(** A reading inside the validity of a decision. *)
Lemma check_fixture_window d r : check_fixture d r = Ok tt -> rd_offset r = Some 0 /\ sd_enrolled d = true /\
  exists start, instant (sd_approval d) = Ok start /\ instant (sd_expiry d) = Ok (start + 168 * HOUR) /\ start <= rd_at r < start + 168 * HOUR.
Proof.
  unfold check_fixture. intros E. unbind E v Ev. unbind E u1 E1. unbind E u2 E2. unbind E u3 E3. unbind E u4 E4. unbind E u5 E5.
  unbind E u6 E6. unbind E u7 E7. unbind E start Es. unbind E stop Et. unbind E u8 E8. unbind E u9 E9.
  apply raise_unless_Ok in E5, E7, E8, E9. unfold is_utc in E7. apply andb_true in E5 as [E5 _]. apply andb_true in E9 as [E9 E9'].
  bool_inv. split; [done|]. split; [done|]. exists start. split; [done|]. replace (start + 168 * HOUR) with stop by lia. split; [done|lia].
Qed.
(** A decision that was consumed, whose nonce was, or one of whose references was revoked, is refused. *)
Lemma consume_refused identity db d clock clock_again before after :
  is_some (db_consumed db !! sd_decision_id d) || existsb (fun r => bool_decide (r.2.1 = sd_nonce d)) (map_to_list (db_consumed db)) = true \/
  Exists (fun r => r ∈ db_revoked db) (references d) ->
  exists e, consume_test identity d clock clock_again before after db = (db, Err e).
Proof.
  intros H. destruct (consume_test _ _ _ _ _ _ db) as [db' r] eqn:E.
  apply consume_cases in E as [(-> & e & ->)|(s & now & final_time & _ & _ & _ & Ha & _)]; [by exists e|exfalso].
  destruct H as [H|H]; [pose proof (ad_unused _ _ _ _ _ _ Ha) as Hu; unfold is_consumed in Hu; congruence|].
  pose proof (ad_active _ _ _ _ _ _ Ha) as Hact. rewrite Forall_forall in Hact. apply Exists_exists in H as (x & Hx & Hr). by apply (Hact x).
Qed.
(** So it is for ever after. *)
Lemma spent_for_ever identity db db' i n b d clock clock_again before after : rtc (ledger_step identity) db db' ->
  db_consumed db !! i = Some (n, b) -> sd_decision_id d = i \/ sd_nonce d = n ->
  exists e, consume_test identity d clock clock_again before after db' = (db', Err e).
Proof.
  intros Hr Hi Hd. destruct (history_grows _ _ _ Hr) as (H & _ & _). apply (lookup_weaken _ _ _ _ Hi) in H. apply consume_refused. left.
  destruct Hd as [->| ->]; [by rewrite H|]. apply orb_true_iff. right. apply existsb_exists. exists (i, (n, b)).
  split; [by apply list_elem_of_In, elem_of_map_to_list|]. by apply bool_decide_true.
Qed.
Lemma revoked_for_ever identity db db' x d clock clock_again before after : rtc (ledger_step identity) db db' ->
  x ∈ db_revoked db -> x ∈ references d -> exists e, consume_test identity d clock clock_again before after db' = (db', Err e).
Proof.
  intros Hr Hx Hd. destruct (history_grows _ _ _ Hr) as (_ & H & _). apply consume_refused. right. apply Exists_exists. exists x. split; [done|]. by apply H.
Qed.

(** ** The properties *)

(** C7: Whatever operations ran on a new replay ledger, with whatever outcomes - refused,
    crashed before or after the commit - it validates: its chain has one event for each
    consumption and each revocation, and no nonce serves two decisions.  Any other file
    that validates with the same head has the same events, consumptions and revocations,
    unless the digest has a collision between two of the texts that the two chains hash. *)
Theorem replay_ledger identity db : startswith "TEST_ONLY:" identity = true -> rtc (ledger_step identity) (fresh identity) db ->
  exists head last, validate identity db = Ok (head, Z.of_nat (length (db_events db)), last) /\
  length (db_events db) = (base.size (db_consumed db) + base.size (db_revoked db))%nat /\
  (forall i j n b b', db_consumed db !! i = Some (n, b) -> db_consumed db !! j = Some (n, b') -> i = j) /\
  (forall other n last', validate identity other = Ok (head, n, last') ->
     (db_events other = db_events db /\ db_consumed other = db_consumed db /\ db_revoked other = db_revoked db) \/
     chain_collision identity (db_events other) (db_events db)).
Proof.
  intros Hid Hr. destruct (history_ok _ _ _ (fresh_ok identity) Hr) as [(s & Hs & Hsize) Hn].
  destruct (trail_counts _ _ _ (va_trail _ _ _ Hs)) as (Hseq & _ & Hlen). exists (tr_previous s), (tr_last s).
  split; [apply validate_spec; exists s; by rewrite <- Hseq|]. split; [rewrite Hlen, Hsize, (va_consumed _ _ _ Hs); done|]. split; [exact Hn|].
  intros other n last' (s' & Hs' & Hp & _)%validate_spec.
  destruct (trail_determined _ _ _ _ _ Hid (va_trail _ _ _ Hs') (va_trail _ _ _ Hs) Hp) as [E|]; [left|by right].
  assert (s' = s) as -> by (pose proof (va_trail _ _ _ Hs') as H1; pose proof (va_trail _ _ _ Hs) as H2; rewrite E in H1; congruence).
  split; [exact E|]. split; [by rewrite (va_consumed _ _ _ Hs'), (va_consumed _ _ _ Hs)|].
  destruct (proj1 (same_revocations_spec _ _) (va_revoked _ _ _ Hs)) as [H1 _].
  destruct (proj1 (same_revocations_spec _ _) (va_revoked _ _ _ Hs')) as [H2 _]. apply set_eq. intros [k r]. by rewrite H1, H2.
Qed.

(** C24: On any file of a ledger, consuming a decision either raises and leaves the file as it was, or
    commits; it commits only when both readings of the clock are in UTC, in order and
    inside the 168 hours of an enrolled decision, neither the identifier nor the nonce was
    consumed and nothing it rests on was revoked, and it does commit then.  After a commit
    no operation of any history consumes that identifier or that nonce again, even when
    the program crashed after it, and after a revocation none consumes a decision that
    rests on what was revoked. *)
Theorem replay_once identity db d clock clock_again before after db' r :
  consume_test identity d clock clock_again before after db = (db', r) ->
  ((db' = db /\ exists e, r = Err e) \/
   (exists start now final_time, clock = Ok now /\ clock_again = Ok final_time /\ before = Ok tt /\
      instant (sd_approval d) = Ok start /\ instant (sd_expiry d) = Ok (start + 168 * HOUR) /\ sd_enrolled d = true /\
      rd_offset now = Some 0 /\ rd_offset final_time = Some 0 /\
      start <= rd_at now /\ rd_at now <= rd_at final_time /\ rd_at final_time < start + 168 * HOUR /\
      db_consumed db !! sd_decision_id d = None /\ (forall i b, db_consumed db !! i <> Some (sd_nonce d, b)) /\
      Forall (fun x => x ∉ db_revoked db) (references d) /\
      db_consumed db' = <[sd_decision_id d := (sd_nonce d, canonical (consumption d (stamp (rd_at now))))]> (db_consumed db) /\
      db_revoked db' = db_revoked db /\
      (forall db'' d' clock' again' before' after', rtc (ledger_step identity) db' db'' ->
         sd_decision_id d' = sd_decision_id d \/ sd_nonce d' = sd_nonce d ->
         exists e, consume_test identity d' clock' again' before' after' db'' = (db'', Err e)))) /\
  (forall s now final_time, clock = Ok now -> clock_again = Ok final_time -> before = Ok tt -> after = Ok tt ->
     admitted identity db s d now final_time -> r = Ok "TEST_ONLY_CONSUMED_NO_ACTION_AUTHORIZED"%string) /\
  (forall x db'' d' clock' again' before' after', x ∈ db_revoked db' -> rtc (ledger_step identity) db' db'' -> x ∈ references d' ->
     exists e, consume_test identity d' clock' again' before' after' db'' = (db'', Err e)).
Proof.
  intros E. split; [|split].
  - apply consume_cases in E as [H|(s & now & final_time & Hc & Hc' & Hb & Ha & -> & _)]; [by left|right].
    destruct Ha as [Hl Hv Hn Hf [_ Hle] Hact Hu]. destruct (check_fixture_window _ _ Hn) as (Ho & Hen & start & Hs & Ht & Hw).
    destruct (check_fixture_window _ _ Hf) as (Ho' & _ & start' & Hs' & _ & Hw'). assert (start' = start) as -> by congruence.
    destruct (not_consumed _ _ _ Hu) as [Hnone Hnonce]. exists start, now, final_time. do 8 (split; [done|]). do 3 (split; [lia|]).
    do 5 (split; [done|]). intros db'' d' clock' again' before' after' Hr Hd.
    eapply spent_for_ever; [exact Hr|apply lookup_insert_eq|exact Hd].
  - intros s now final_time -> -> -> -> Ha. rewrite (consume_runs _ _ _ _ _ _ _ Ha) in E. by apply pair_equal_spec in E as [_ <-].
  - intros x db'' d' clock' again' before' after' Hx Hr Hd. by eapply revoked_for_ever.
Qed.

(** ** A worked ledger *)

Definition ledger_hash (s : string) : string := Sha256.hexdigest s.
Definition sample_decision : SyntheticDecision :=
  mkSynthetic "TEST:decision-1" (ledger_hash "nonce") (ledger_hash "payload") "TEST:owner" (ledger_hash "root") "TEST:key"
    (Some (ledger_hash "enrollment")) true BASELINE AMENDMENT_RAW AMENDMENT_CANONICAL CERTIFICATE
    "2026-07-12T00:00:00.000000Z" "2026-07-19T00:00:00.000000Z" (Some (ledger_hash "time")).
Definition sample_reading (hours : Z) : Reading := mkReading (civil_days 2026 7 12 * DAY + hours * HOUR) (Some 0).
Notation sample_ledger := ("TEST_ONLY:ledger"%string).
(** The program crashes after the commit. *)
Notation first_use := (consume_test sample_ledger sample_decision (Ok (sample_reading 1)) (Ok (sample_reading 2)) (Ok tt)
  (Err (ValueError "crash")) (fresh sample_ledger)).
Notation then_revoked := (revoke_test sample_ledger "owner" "TEST:owner" (Ok (sample_reading 3)) first_use.1).
Lemma first_use_shape : (first_use.2, length (db_events first_use.1), base.size (db_consumed first_use.1)) =
  (Err (ValueError "crash"), 1%nat, 1%nat).
Proof. vm_compute. reflexivity. Qed.
Lemma then_revoked_shape : (then_revoked.2, length (db_events then_revoked.1), base.size (db_revoked then_revoked.1)) = (Ok tt, 2%nat, 1%nat).
Proof. vm_compute. reflexivity. Qed.
Lemma sample_history : rtc (ledger_step sample_ledger) (fresh sample_ledger) then_revoked.1.
Proof.
  apply (rtc_l _ _ first_use.1); [by apply step_consume|]. apply (rtc_l _ _ then_revoked.1); [by apply step_revoke|]. apply rtc_refl.
Qed.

==============================

● TASK STATEMENT:
I'd like the lines above from the one with "exists start, instant" up to and including the one with "apply consume_cases in E as [(->" copied exactly, with no other lines.

● WRITTEN RESPONSE:
  exists start, instant (sd_approval d) = Ok start /\ instant (sd_expiry d) = Ok (start + 168 * HOUR) /\ start <= rd_at r < start + 168 * HOUR.
Proof.
  unfold check_fixture. intros E. unbind E v Ev. unbind E u1 E1. unbind E u2 E2. unbind E u3 E3. unbind E u4 E4. unbind E u5 E5.
  unbind E u6 E6. unbind E u7 E7. unbind E start Es. unbind E stop Et. unbind E u8 E8. unbind E u9 E9.
  apply raise_unless_Ok in E5, E7, E8, E9. unfold is_utc in E7. apply andb_true in E5 as [E5 _]. apply andb_true in E9 as [E9 E9'].
  bool_inv. split; [done|]. split; [done|]. exists start. split; [done|]. replace (start + 168 * HOUR) with stop by lia. split; [done|lia].
Qed.
(** A decision that was consumed, whose nonce was, or one of whose references was revoked, is refused. *)
Lemma consume_refused identity db d clock clock_again before after :
  is_some (db_consumed db !! sd_decision_id d) || existsb (fun r => bool_decide (r.2.1 = sd_nonce d)) (map_to_list (db_consumed db)) = true \/
  Exists (fun r => r ∈ db_revoked db) (references d) ->
  exists e, consume_test identity d clock clock_again before after db = (db, Err e).
Proof.
  intros H. destruct (consume_test _ _ _ _ _ _ db) as [db' r] eqn:E.
  apply consume_cases in E as [(-> & e & ->)|(s & now & final_time & _ & _ & _ & Ha & _)]; [by exists e|exfalso].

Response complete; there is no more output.